The stock is likely to be volatile, particularly around calendar Q3 results. But over 2-3 years downside appears limited if we’re wrong and this is a multibagger if we’re right.
-----------------
Appendix - Redbubble Remains 5 - 10 Years Away From Critical Mass
Etsy is a marketplace that appears to have reached critical mass. Its market share really started expanding rapidly from 2012 onwards, when it had 9.3mm active buyers. Since Google searches for these marketplaces are 4 times higher today than 2012, it would take ~37mm customers today to achieve the same level of market share that Etsy had in 2012.
CafePress is a former leader that appears to have never reached critical mass. Its market share peaked around 2004-5. From company filings the earliest numbers available are from 2008, when the company disclosed it had 2.1mm customers. That is the equivalent of ~32mm customers today when adjusted for the fact that Google searches for these marketplaces are 15 times higher.
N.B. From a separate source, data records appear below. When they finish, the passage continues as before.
(* ===== verification/TypeInfo.v ===== *)
(** * Types of allocated objects

    [CorProfiler::resolveType], [serializeType] and [ObjectAllocated]
    ([VSharp.ClrInteraction/corProfiler.cpp]): when the runtime allocates an
    object, the profiler asks it for the structure of the object's class, keeps
    the answers in nine parallel vectors, serialises these and hands the bytes to
    the heap, which sends them with the next command.

    The runtime's answers are a record of functions ([ClassRuntime]).  A
    [std::vector] is a list.  [type], a [char *] that moves through the block it
    was allocated with, is the block and a position; a write outside the block,
    an index outside a vector and a copy beyond the end of a vector are undefined
    behaviour.  [assert]s are checked when [debug] is set. *)

From S2P Require Import Prelude CorHdr ConcHeap.
Local Open Scope Z_scope.

Definition corElementTypeIsPrimitive (corElementType : Z) : bool :=
  bool_decide (corElementType ∈
    [ELEMENT_TYPE_BOOLEAN; ELEMENT_TYPE_CHAR; ELEMENT_TYPE_I1; ELEMENT_TYPE_U1; ELEMENT_TYPE_I2;
     ELEMENT_TYPE_U2; ELEMENT_TYPE_I4; ELEMENT_TYPE_U4; ELEMENT_TYPE_I8; ELEMENT_TYPE_U8;
     ELEMENT_TYPE_R4; ELEMENT_TYPE_R8; ELEMENT_TYPE_I; ELEMENT_TYPE_U]).

(** The calls of [ICorProfilerInfo8] made here; [inl] is a failing [HRESULT].
    The functions with a buffer are called with its size and return the number
    of elements there are, next to what the buffer holds then. *)
Record ClassRuntime := mkClassRuntime {
  (** element type, class of the elements, rank; [inl] also for [S_FALSE], a class that is no array *)
  IsArrayClass : Z -> Z + (Z * Z * Z);
  (** module, token, number of type arguments, and they *)
  GetClassIDInfo2 : Z -> Z -> Z + (Z * Z * Z * list Z);
  (** size of the name, the name, the assembly *)
  ModuleInfo : Z -> Z -> Z + (Z * list Z * Z);
  AssemblyInfo : Z -> Z -> Z + (Z * list Z);
  GetObjectSize : Z -> Z + Z;
  (** what an uninitialised variable holds *)
  garbage : Z
}.

(** The nine vectors. *)
Record TypeVectors := mkTypeVectors {
  isValid : list bool;
  isArray : list bool;
  arrayTypes : list (Z * Z);
  tokens : list Z;
  typeArgsCount : list Z;
  moduleNames : list Z;
  moduleSizes : list Z;
  assemblyNames : list Z;
  assemblySizes : list Z
}.
Definition no_types : TypeVectors := mkTypeVectors [] [] [] [] [] [] [] [] [].

(** [push_back] of several vectors at once: one vector after the other, member by member. *)
Definition append (v w : TypeVectors) : TypeVectors :=
  mkTypeVectors (isValid v ++ isValid w) (isArray v ++ isArray w) (arrayTypes v ++ arrayTypes w)
    (tokens v ++ tokens w) (typeArgsCount v ++ typeArgsCount w) (moduleNames v ++ moduleNames w)
    (moduleSizes v ++ moduleSizes w) (assemblyNames v ++ assemblyNames w) (assemblySizes v ++ assemblySizes w).

Definition sizeof_WCHAR : Z := 2.
(** [(int) size * (int) sizeof(WCHAR)] *)
Definition byte_size (size : Z) : Z := sint 32 size * sizeof_WCHAR.

(** [for (i = 0; i < n; ++i)] reading [a[i]], [None] outside the array. *)
Definition first_elements (a : list Z) (n : Z) : option (list Z) := read_at a 0 (Z.to_nat n).

Section Resolve.
Variable rt : ClassRuntime.

Definition fail_loud {S A} (hr : Z + A) (msg : string) : st S A :=
  match hr with inl _ => st_fail (Thrown msg) | inr a => mret a end.

(** What is pushed for a class before its type arguments, which are returned.  The
    vectors are local to [ObjectAllocated]: what is in them when an exception leaves is lost. *)
Definition resolve_class (classId typeArgsNum : Z) : st TypeVectors (Z * list Z) :=
  '(moduleId, token, typeArgsNum, typeArgs) ←
    fail_loud (GetClassIDInfo2 rt classId typeArgsNum) "getting generic type info failed!";
  '(moduleSize, _, _) ← fail_loud (ModuleInfo rt moduleId 0) "getting module info failed";
  '(moduleSize, moduleName, assemblyId) ←
    fail_loud (ModuleInfo rt moduleId moduleSize) "getting module info failed";
  moduleName ← st_read (fun _ => first_elements moduleName moduleSize);
  '(assemblySize, _) ← fail_loud (AssemblyInfo rt assemblyId 0) "getting assembly info failed";
  '(assemblySize, assemblyName) ←
    fail_loud (AssemblyInfo rt assemblyId assemblySize) "getting assembly info failed";
  assemblyName ← st_read (fun _ => first_elements assemblyName assemblySize);
  st_modify (fun v => append v
    (mkTypeVectors [true] [false] [] [token] [sint 32 typeArgsNum] moduleName [byte_size moduleSize]
       assemblyName [byte_size assemblySize]));;
  mret (typeArgsNum, typeArgs).

Fixpoint resolveType (fuel : nat) (classId : Z) : st TypeVectors unit :=
  match fuel with
  | O => st_fail OutOfFuel
  | S fuel =>
      match IsArrayClass rt classId with
      | inr (corElementType, elementType, rank) =>
          st_modify (fun v => append v
            (mkTypeVectors [true] [true] [(corElementType, sint 32 rank)] [] [] [] [] [] []));;
          if corElementTypeIsPrimitive corElementType then mret tt else resolveType fuel elementType
      | inl _ =>
          match GetClassIDInfo2 rt classId 0 with
          | inr (_, _, typeArgsNum, _) =>
              '(typeArgsNum, typeArgs) ← resolve_class classId typeArgsNum;
              st_fold (fun i _ => arg ← st_read (fun _ => typeArgs !! Z.to_nat i); resolveType fuel arg)
                (seqZ 0 typeArgsNum) tt
          | inl _ => st_modify (fun v => append v (mkTypeVectors [false] [] [] [] [] [] [] [] []))
          end
      end
  end.
End Resolve.

(** ** Serialization *)

Definition of_bool (b : bool) : Z := if b then 1 else 0.
(** The memory of a vector of [WCHAR]s. *)
Definition wchar_bytes (l : list Z) : list Z := concat (map (le_bytes 2) l).

(** The block of [new char[typeLength]], [type] in it, and the other local variables of the loop. *)
Record Serializer := mkSerializer {
  block : list Z;
  type : Z;
  arrayTypeIndex : nat;
  validObjectIndex : nat;
  tokenIndex : nat;
  moduleNamesPtr : Z;
  assemblyNamesPtr : Z
}.

(** A write through [type] that moves it on. *)
Definition put_bytes (bs : list Z) : st Serializer unit := fun s =>
  match write_at (block s) (type s) bs with
  | Some b => Ok (tt, mkSerializer b (type s + Z.of_nat (length bs)) (arrayTypeIndex s) (validObjectIndex s)
                        (tokenIndex s) (moduleNamesPtr s) (assemblyNamesPtr s))
  | None => Err Undefined
  end.
Definition put_byte (z : Z) : st Serializer unit := put_bytes [z mod 256].
Definition put_int (z : Z) : st Serializer unit := put_bytes (le_bytes 4 z).

Section Serialize.
Variable debug : bool.
Variable v : TypeVectors.

Definition check {S} (b : bool) : st S unit :=
  if debug && negb b then st_fail (Thrown "Assertion failed") else mret tt.

Definition serialize_array : st Serializer unit :=
  arrayType ← st_read (fun s : Serializer => arrayTypes v !! arrayTypeIndex s);
  put_byte (fst arrayType);; put_int (snd arrayType);;
  st_modify (fun s => mkSerializer (block s) (type s) (S (arrayTypeIndex s)) (validObjectIndex s) (tokenIndex s)
    (moduleNamesPtr s) (assemblyNamesPtr s)).

Definition serialize_class : st Serializer unit :=
  token ← st_read (fun s : Serializer => tokens v !! tokenIndex s);
  put_int token;;
  assemblySize ← st_read (fun s : Serializer => assemblySizes v !! tokenIndex s);
  put_int assemblySize;;
  name ← st_read (fun s : Serializer => read_at (wchar_bytes (assemblyNames v)) (assemblyNamesPtr s) (Z.to_nat assemblySize));
  put_bytes name;;
  st_modify (fun s => mkSerializer (block s) (type s) (arrayTypeIndex s) (validObjectIndex s) (tokenIndex s)
    (moduleNamesPtr s) (assemblyNamesPtr s + assemblySize));;
  moduleSize ← st_read (fun s : Serializer => moduleSizes v !! tokenIndex s);
  put_int moduleSize;;
  name ← st_read (fun s : Serializer => read_at (wchar_bytes (moduleNames v)) (moduleNamesPtr s) (Z.to_nat moduleSize));
  put_bytes name;;
  st_modify (fun s => mkSerializer (block s) (type s) (arrayTypeIndex s) (validObjectIndex s) (tokenIndex s)
    (moduleNamesPtr s + moduleSize) (assemblyNamesPtr s));;
  count ← st_read (fun s : Serializer => typeArgsCount v !! tokenIndex s);
  put_int count;;
  st_modify (fun s => mkSerializer (block s) (type s) (arrayTypeIndex s) (validObjectIndex s) (S (tokenIndex s))
    (moduleNamesPtr s) (assemblyNamesPtr s)).

Definition serialize_one (valid : bool) (_ : unit) : st Serializer unit :=
  put_byte (of_bool valid);;
  if valid then
    arrayCheck ← st_read (fun s : Serializer => isArray v !! validObjectIndex s);
    put_byte (of_bool arrayCheck);;
    (if arrayCheck : bool then serialize_array else serialize_class);;
    st_modify (fun s => mkSerializer (block s) (type s) (arrayTypeIndex s) (S (validObjectIndex s)) (tokenIndex s)
      (moduleNamesPtr s) (assemblyNamesPtr s))
  else st_fail (Thrown "Type serialization: type was not resolved!").

(** [(INT32)v.size()] *)
Definition vsize {A} (l : list A) : Z := sint 32 (Z.of_nat (length l)).

Definition typeLength : Z := wrap 64
  (vsize (isValid v) * 1 + vsize (isArray v) * 1 + vsize (arrayTypes v) * (1 + 4) + vsize (tokens v) * 4 +
   vsize (typeArgsCount v) * 4 + vsize (moduleNames v) * sizeof_WCHAR + vsize (moduleSizes v) * 4 +
   vsize (assemblyNames v) * sizeof_WCHAR + vsize (assemblySizes v) * 4).

(** The block and its length. *)
Definition serializeType (fill : Z) : result (list Z * Z) :=
  let tokensSize := vsize (tokens v) in
  let start := mkSerializer (replicate (Z.to_nat typeLength) fill) 0 0 0 0 0 0 in
  '(_, s) ← (check ((tokensSize =? vsize (typeArgsCount v)) && (vsize (typeArgsCount v) =? vsize (moduleSizes v)) &&
               (vsize (moduleSizes v) =? vsize (assemblySizes v)));;
             st_fold serialize_one (isValid v) tt;;
             s ← st_get;
             check ((Z.of_nat (tokenIndex s) =? tokensSize) &&
                    (Z.of_nat (validObjectIndex s) =? vsize (isArray v)))) start;
  Ok (block s, typeLength).
End Serialize.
This analysis suggests that an online marketplace needs to have somewhere between 30mm-40mm customers today to have reached the tipping point for critical mass. Assuming the market continues to grow at 15% p.a, the range for critical mass will have increased to 60mm - 80mm in five years’ time.
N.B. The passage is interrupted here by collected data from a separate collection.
(* ===== verification/Protocol.v ===== *)
(** * The message protocol with the symbolic engine

    [VSharp.ClrInteraction/communication/protocol.h] and [protocol.cpp]: every
    message is a four-byte length, a confirmation byte from the receiver, the
    bytes themselves and a second confirmation.  The transport is the interface
    [Communicator]; its instance [socket_communicator] stands for the Unix
    socket, whose [read] may deliver fewer bytes than asked for. *)

From S2P Require Import Prelude.
Local Open Scope Z_scope.

(** ** The transport *)

(** [read(buffer, count)] returns a number and the bytes it has put into the
    buffer; [write(message, count)] returns the number of bytes written. *)
Class Communicator (S : Type) := {
  comm_read : Z -> st S (Z * list Z);
  comm_write : list Z -> st S Z;
  comm_open : st S bool
}.

(** A socket: what the peer has sent and will send, what was written, and for
    each coming [read] how many bytes it may deliver at most; a negative number
    is an error of the system call.  Reads without an entry deliver what there
    is. *)
Record socket := mkSocket {
  inbox : list Z;
  outbox : list Z;
  chunks : list Z
}.

Definition socket_read (count : Z) : st socket (Z * list Z) := fun s =>
  let deliver k rest :=
    let bs := take (Z.to_nat (Z.min k count)) (inbox s) in
    Ok ((Z.of_nat (length bs), bs), mkSocket (drop (length bs) (inbox s)) (outbox s) rest) in
  match chunks s with
  | [] => deliver count []
  | k :: rest => if k <? 0 then Ok ((-1, []), mkSocket (inbox s) (outbox s) rest) else deliver k rest
  end.

Definition socket_write (message : list Z) : st socket Z := fun s =>
  Ok (Z.of_nat (length message), mkSocket (inbox s) (outbox s ++ message) (chunks s)).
If Redbubble grows at 30% it will take a decade to reach critical mass. At 40% this is cut to seven years.
There is some anecdotal evidence that the tipping point is reached sooner. When we asked sources whether Redbubble had reached critical mass, many said the company was at or past this point, at least in its niche for independent artists. This included senior management from both the major direct competitors we spoke with, all former members of Redbubble senior management we asked this question to, and the company itself.
The CEO of a major competitor notably told us that "It's probably going to come down to Amazon, Redbubble, [and us] as general open marketplaces. And maybe a couple niche ones like TeePublic...5 years from now there will be 3 groups. Amazon doing POD for lots of stuff and two other major groups. If you're not in those two groups you're out...I have a feeling that Redbubble has kind of won on the artistic front...Honestly I am not certain we can catch up to get the artistic mindset that Redbubble has. That's why we concentrated on quality and actually on the range of products we are ahead of Redbubble".
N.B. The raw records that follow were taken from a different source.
(* ===== verification/ConcProbeSpec.v ===== *)
(** * What the concolic probes do

    Theorems about the probes of [ConcProbes.v].  Instructions on concrete
    operands are tracked on the flags of the top frame alone; calls hand the
    flags of the arguments to the new frame and returns hand the flag of the
    result back; flags stored in the heap are found again by a later load; an
    instruction with symbolic operands is one exchange with the engine, after
    which the counters of pops start anew. *)

From S2P Require Import Prelude CorHdr ConcStack ConcHeap MemBuffer Protocol Commands ConcProbes.
Local Open Scope Z_scope.

(** ** The top frame of a thread *)

(** The state after thread [tid] has changed its stack to [k]. *)
Definition at_thread (tid : Z) (k : Stack) (c : concolic) : concolic :=
  mkConcolic tid (Some tid) (<[tid := k]> (stacks c)) (heap c) (buffer c) (chan c) (main_entered c).

Definition set_top (tid : Z) (fs : list StackFrame) (f : StackFrame) (c : concolic) : concolic :=
  at_thread tid (with_frames (fs ++ [f]) (thread_stack c tid)) c.

Record top_is (tid : Z) (c : concolic) (fs : list StackFrame) (f : StackFrame) : Prop := {
  ti_context : context_ok c;
  ti_tid : tid <> 0;
  ti_frames : m_frames (thread_stack c tid) = fs ++ [f]
}.

Lemma at_thread_ok tid k c : context_ok (at_thread tid k c).
Proof. right. split; [done|]. simpl. rewrite lookup_insert_eq. by eexists. Qed.

Lemma at_thread_stack tid k c : thread_stack (at_thread tid k c) tid = k.
Proof. unfold thread_stack. simpl. by rewrite lookup_insert_eq. Qed.

Lemma at_thread_at_thread tid k k' c : at_thread tid k' (at_thread tid k c) = at_thread tid k' c.
Proof. unfold at_thread. simpl. by rewrite insert_insert_eq. Qed.

Lemma set_top_is tid fs fs' f f' c : top_is tid c fs f -> top_is tid (set_top tid fs' f' c) fs' f'.
Proof. intros [Hc Ht _]. split; [apply at_thread_ok|done|]. unfold set_top. by rewrite at_thread_stack. Qed.

Lemma set_top_set_top tid fs fs' f f' c : set_top tid fs' f' (set_top tid fs f c) = set_top tid fs' f' c.
Proof. unfold set_top. by rewrite at_thread_stack, at_thread_at_thread. Qed.

Lemma stack_step {A} tid (m : st Stack A) c fs f a k :
  top_is tid c fs f -> m (thread_stack c tid) = Ok (a, k) -> stack tid m c = Ok (a, at_thread tid k c).
Proof. intros [Hc Ht _] Hm. rewrite stack_run by done. by rewrite Hm. Qed.

Lemma topFrame_step {A} debug (m : st StackFrame A) k fs f a f' :
  m_frames k = fs ++ [f] -> m f = Ok (a, f') ->
  topFrame debug m k = Ok (a, with_frames (fs ++ [f']) k).
Proof. intros Hk Hm. unfold topFrame. rewrite Hk, last_snoc, Hm. by rewrite take_init. Qed.

Lemma top_step {A} debug tid (m : st StackFrame A) c fs f a f' :
  top_is tid c fs f -> m f = Ok (a, f') -> top_frame debug tid m c = Ok (a, set_top tid fs f' c).
Proof. intros H Hm. apply (stack_step _ _ _ fs f); [done|]. apply topFrame_step with f; [apply H|done]. Qed.

(** ** Instructions on concrete operands

    The flags a frame stands for: the evaluation stack from the bottom to the
    top, the arguments, the locals. *)

Record flags := mkFlags { fl_stack : list bool; fl_args : list bool; fl_locs : list bool }.

Record frame_flags (cap : Z) (f : StackFrame) (a : flags) : Prop := {
  ff_rep : frame_rep f (fl_stack a);
  ff_cap : m_capacity f = cap;
  ff_args : m_args f = fl_args a;
  ff_locs : m_locals f = fl_locs a
}.

Inductive instr :=
| ILdarg (idx : Z) | ILdloc (idx : Z) | IStarg (idx : Z) | IStloc (idx : Z)
| ILdc | IDup | IPop | IBrTrue | ISwitch | IUnOp | IConv | ILdlen | IBinOp | IStfld | IBox.

Definition flags_push (cap : Z) (b : bool) (a : flags) : option flags :=
  if Z.of_nat (length (fl_stack a)) <? cap
  then Some (mkFlags (fl_stack a ++ [b]) (fl_args a) (fl_locs a)) else None.
Definition flags_pop (a : flags) : option (bool * flags) :=
  b ← last (fl_stack a);
  Some (b, mkFlags (take (length (fl_stack a) - 1) (fl_stack a)) (fl_args a) (fl_locs a)).
Definition pop_concrete (a : flags) : option flags :=
  '(b, a) ← flags_pop a; if (b : bool) then Some a else None.
Definition concrete_at (l : list bool) (idx : Z) : option unit :=
  if (0 <=? idx) && (idx <? 2 ^ 15)
  then match l !! Z.to_nat idx with Some true => Some tt | _ => None end else None.
Definition in_range (l : list bool) (idx : Z) : option unit :=
  if (0 <=? idx) && (idx <? 2 ^ 15) && (idx <? Z.of_nat (length l)) then Some tt else None.

(** The step on the flags; [None] when a needed flag is symbolic, or the
    instruction does not fit the method. *)
Definition flags_step (cap : Z) (i : instr) (a : flags) : option flags :=
  match i with
  | ILdarg idx => concrete_at (fl_args a) idx ≫= fun _ => flags_push cap true a
  | ILdloc idx => concrete_at (fl_locs a) idx ≫= fun _ => flags_push cap true a
  | IStarg idx => in_range (fl_args a) idx ≫= fun _ =>
      a ← pop_concrete a; Some (mkFlags (fl_stack a) (<[Z.to_nat idx := true]> (fl_args a)) (fl_locs a))
  | IStloc idx => in_range (fl_locs a) idx ≫= fun _ =>
      a ← pop_concrete a; Some (mkFlags (fl_stack a) (fl_args a) (<[Z.to_nat idx := true]> (fl_locs a)))
  | ILdc => flags_push cap true a
  | IDup => a' ← pop_concrete a; flags_push cap true a
  | IPop | ISwitch => snd <$> flags_pop a
  | IBrTrue => pop_concrete a
  | IUnOp | IConv | ILdlen => a ← pop_concrete a; flags_push cap true a
  | IBinOp => a ← pop_concrete a; a ← pop_concrete a; flags_push cap true a
  | IStfld => a ← pop_concrete a; pop_concrete a
  | IBox => '(_, a) ← flags_pop a; flags_push cap true a
  end.

Section frame_flags.
Context (debug : bool) (cap : Z).

Lemma push_flags b f a a' :
  frame_flags cap f a -> flags_push cap b a = Some a' ->
  exists f', push1 debug b f = Ok (tt, f') /\ frame_flags cap f' a'.
Proof.
  intros [Hr Hc Ha Hl] H. unfold flags_push in H. destruct (Z.ltb_spec (Z.of_nat (length (fl_stack a))) cap) as [Hlt|]; [|done].
  injection H as <-. destruct (push1_run debug f _ b Hr) as (cells & R & Hr'); [lia|].
  eexists. split; [exact R|]. by split.
Qed.

Lemma flags_pop_split a b a' :
  flags_pop a = Some (b, a') -> fl_stack a = fl_stack a' ++ [b] /\ fl_args a' = fl_args a /\ fl_locs a' = fl_locs a.
Proof.
  unfold flags_pop. destruct (last (fl_stack a)) as [b'|] eqn:E; [|done]. cbn [mbind option_bind].
  intros [= -> <-]. split; [|done]. by apply last_split.
Qed.

Lemma flags_below f a a' bs popped :
  frame_flags cap f a -> fl_stack a = fl_stack a' ++ bs -> fl_args a' = fl_args a -> fl_locs a' = fl_locs a ->
  frame_flags cap (with_popped popped (with_cells (m_concreteness f) (Z.of_nat (length (fl_stack a')))
    (symb (fl_stack a')) f)) a'.
Proof.
  intros [Hr Hc Ha Hl] E E1 E2. split; simpl; try congruence. apply (frame_rep_below _ _ bs). by rewrite <- E.
Qed.

Lemma pop_flags b f a a' :
  frame_flags cap f a -> flags_pop a = Some (b, a') ->
  exists f', pop1 debug f = Ok (b, f') /\ frame_flags cap f' a'.
Proof.
  intros Hf (E & E1 & E2)%flags_pop_split. eexists. split.
  - apply pop1_run. rewrite <- E. apply Hf.
  - by apply (flags_below f a a' [b]).
Qed.

Lemma pop_concrete_inv a a' : pop_concrete a = Some a' <-> flags_pop a = Some (true, a').
Proof. unfold pop_concrete. destruct (flags_pop a) as [[[] b]|]; simpl; split; congruence. Qed.

Lemma pop2_flags f a a1 a2 :
  frame_flags cap f a -> pop_concrete a = Some a1 -> pop_concrete a1 = Some a2 ->
  exists f', pop debug 2 f = Ok (true, f') /\ frame_flags cap f' a2.
Proof.
  intros Hf (E & E1 & E2)%pop_concrete_inv%flags_pop_split (E' & E1' & E2')%pop_concrete_inv%flags_pop_split.
  assert (fl_stack a = fl_stack a2 ++ [true; true]) as Es by (rewrite E, E', <- app_assoc; done).
  eexists. split; [|apply (flags_below f a a2 [true; true]); try done; congruence].
  apply (pop_run debug f (fl_stack a2) [true; true]). rewrite <- Es. apply Hf.
Qed.

Lemma pop0_flags f a : frame_flags cap f a -> frame_flags cap (with_popped [] f) a.
Proof. intros [[] ? ? ?]. by repeat split. Qed.

Lemma sent_flags f a last min : frame_flags cap f a -> frame_flags cap (with_sent last min f) a.
Proof. intros [[] ? ? ?]. by repeat split. Qed.

Lemma slot_concrete l idx : concrete_at l idx = Some tt -> slot l (wrap 32 (sint 16 idx)) = Some true.
Proof.
  unfold concrete_at. destruct (_ && _) eqn:E; [|done]. destruct (l !! Z.to_nat idx) as [[]|] eqn:El; try done. intros _.
  rewrite sint_uint, wrap_small by (unfold is_uint; lia). unfold slot. destruct (Z.leb_spec 0 idx); [done|lia].
Qed.

Lemma slot_in_range l idx :
  in_range l idx = Some tt -> wrap 32 (sint 16 idx) = idx /\ is_Some (slot l idx).
Proof.
  unfold in_range. destruct (_ && _ && _) eqn:E; [|done]. intros _.
  rewrite sint_uint, wrap_small by (unfold is_uint; lia). split; [done|]. unfold slot.
  destruct (Z.leb_spec 0 idx); [|lia]. apply lookup_lt_is_Some. lia.
Qed.
End frame_flags.

Section quiet.
Context (debug : bool) (tid junk : Z) (fuel : nat) (to_float : Z -> Z).

(** The probe of an instruction; operands and offsets do not matter. *)
Definition probe_of (i : instr) (ptr value offset : Z) : st concolic unit :=
  match i with
  | ILdarg idx => Track_Ldarg debug tid junk fuel to_float idx offset
  | ILdloc idx => Track_Ldloc debug tid junk fuel to_float idx offset
  | IStarg idx => Track_Starg debug tid junk fuel to_float idx offset
  | IStloc idx => Track_Stloc debug tid junk fuel to_float idx offset
  | ILdc => Track_Ldc debug tid
  | IDup => Track_Dup debug tid junk fuel to_float offset
  | IPop => Track_Pop debug tid
  | IBrTrue => BrTrue debug tid junk fuel to_float offset
  | ISwitch => Switch debug tid offset
  | IUnOp => Track_UnOp debug tid junk fuel to_float value offset
  | IConv => Track_Conv debug tid junk fuel to_float offset
  | ILdlen => Track_Ldlen debug tid junk fuel to_float ptr offset
  | IBinOp => ignore (Track_BinOp debug tid)
  | IStfld => Track_Stfld_4 debug tid junk fuel to_float 0 ptr value offset
  | IBox => Track_Box debug tid ptr offset
  end.

Context (cap : Z).

(** Opens a successful step on the flags. *)
Local Ltac open_step H x Hx := apply bind_Some in H as (x & Hx & H).

Lemma load_flags (get : st StackFrame bool) f a a' :
  get (with_popped [] f) = Ok (true, with_popped [] f) ->
  frame_flags cap f a -> flags_push cap true a = Some a' ->
  exists f', (pop0;; concreteness ← get;
       (if (concreteness : bool) then push1Concrete debug else mret tt);; mret concreteness) f = Ok (true, f') /\
    frame_flags cap f' a'.
Proof.
  intros Hg Hf Hp. destruct (push_flags debug cap true (with_popped [] f) a a' (pop0_flags _ _ _ Hf) Hp) as (f' & R & Hf').
  exists f'. split; [|done]. unfold pop0. rewrite st_modify_bind. run_step Hg. unfold push1Concrete. by run_step R.
Qed.

Lemma quiet_load m (snd_ : Z -> st concolic bool) offset c fs f f' :
  top_is tid c fs f -> m f = Ok (true, f') ->
  (c0 ← top_frame debug tid m; unless c0 (snd_ offset)) c = Ok (tt, set_top tid fs f' c).
Proof. intros Ht R. by run_step (top_step debug tid m c fs f _ _ Ht R). Qed.

Lemma store_flags (is_arg : bool) idx f a a1 :
  frame_flags cap f a -> in_range (if is_arg then fl_args a else fl_locs a) idx = Some tt ->
  flags_pop a = Some (true, a1) ->
  exists f', (concreteness ← pop1 debug;
      (if is_arg then setArg else setLoc) (wrap 32 (sint 16 idx)) concreteness;; mret concreteness) f = Ok (true, f') /\
    frame_flags cap f' (if is_arg then mkFlags (fl_stack a1) (<[Z.to_nat idx := true]> (fl_args a1)) (fl_locs a1)
                        else mkFlags (fl_stack a1) (fl_args a1) (<[Z.to_nat idx := true]> (fl_locs a1))).
Proof.
  intros Hf Hi Hp. pose proof (flags_pop_split _ _ _ Hp) as (_ & Ea & El).
  destruct (pop_flags debug cap true f a a1 Hf Hp) as (g & R & [Hr Hc Hga Hgl]).
  apply slot_in_range in Hi as [Ei [b Hs]]. rewrite Ei. run_step R.
  destruct is_arg; unfold setArg, setLoc, arg, loc, st_read; rewrite st_bind_assoc.
  - rewrite (st_bind_run _ _ g b g) by (rewrite Hga, Ea, Hs; done). eexists. split; [done|].
    destruct Hr. split; simpl; [by split|done|by rewrite Hga|done].
  - rewrite (st_bind_run _ _ g b g) by (rewrite Hgl, El, Hs; done). eexists. split; [done|].
    destruct Hr. split; simpl; [by split|done|done|by rewrite Hgl].
Qed.

(** One operand popped and one result pushed. *)
Lemma quiet_replace (snd_ : st concolic unit) c fs f a a1 a' :
  top_is tid c fs f -> frame_flags cap f a -> flags_pop a = Some (true, a1) -> flags_push cap true a1 = Some a' ->
  exists f', (b ← top_frame debug tid (pop1 debug);
      if (b : bool) then top_frame debug tid (push1Concrete debug) else snd_) c = Ok (tt, set_top tid fs f' c) /\
    frame_flags cap f' a'.
Proof.
  intros Ht Hf Hp Hq. destruct (pop_flags debug cap true f a a1 Hf Hp) as (g & R & Hg).
  destruct (push_flags debug cap true g a1 a' Hg Hq) as (h & R' & Hh). exists h. split; [|done].
  run_step (top_step debug tid _ c fs f _ _ Ht R). unfold push1Concrete.
  rewrite (top_step debug tid _ _ fs g _ _ (set_top_is _ _ _ _ _ _ Ht) R'). by rewrite set_top_set_top.
Qed.

Lemma quiet_dup offset c fs f a a1 a' :
  top_is tid c fs f -> frame_flags cap f a -> flags_pop a = Some (true, a1) -> flags_push cap true a = Some a' ->
  exists f', Track_Dup debug tid junk fuel to_float offset c = Ok (tt, set_top tid fs f' c) /\ frame_flags cap f' a'.
Proof.
  intros Ht Hf Hp Hq. pose proof (flags_pop_split _ _ _ Hp) as (E & Ea & El).
  destruct (pop_flags debug cap true f a a1 Hf Hp) as (g & R & Hg).
  assert (flags_push cap true a1 = Some a) as H1.
  { unfold flags_push in *. rewrite E, length_app in Hq. simpl in Hq.
    destruct (Z.ltb_spec (Z.of_nat (length (fl_stack a1) + 1)) cap); [|done].
    destruct (Z.ltb_spec (Z.of_nat (length (fl_stack a1))) cap); [|lia]. f_equal. rewrite <- E, Ea, El. by destruct a. }
  destruct (push_flags debug cap true g a1 a Hg H1) as (h & R1 & Hh).
  destruct (push_flags debug cap true h a a' Hh Hq) as (f' & R2 & Hf'). exists f'. split; [|done].
  unfold Track_Dup. rewrite (st_bind_run _ _ c true (set_top tid fs f' c)); [done|].
  apply (top_step debug tid _ c fs f _ _ Ht). unfold dup. run_step R. run_step R1. by run_step R2.
Qed.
It also appears that CafePress' decline was largely due to its own mistakes and so perhaps it did reach critical mass but shot itself down. After Bob Marino took over as CEO in 2011, the company tried to broaden beyond POD by making acquisitions of tangential online businesses that were ultimately distracting, unprofitable, required inefficient marketing and tech spend, and integrated poorly. CafePress also had staff manually curated items recommended for customers rather than rely on a search algorithm, which left them vulnerable when consumer tastes changed. Marino was ultimately replaced in 2014 and Founders Fred Durham and Maheesh Jain returned.
No hard catalyst. Sentiment on the stock is poor and some normalization as growth accelerates, particularly from calendar Q4 onwards, should lead to a re-rating.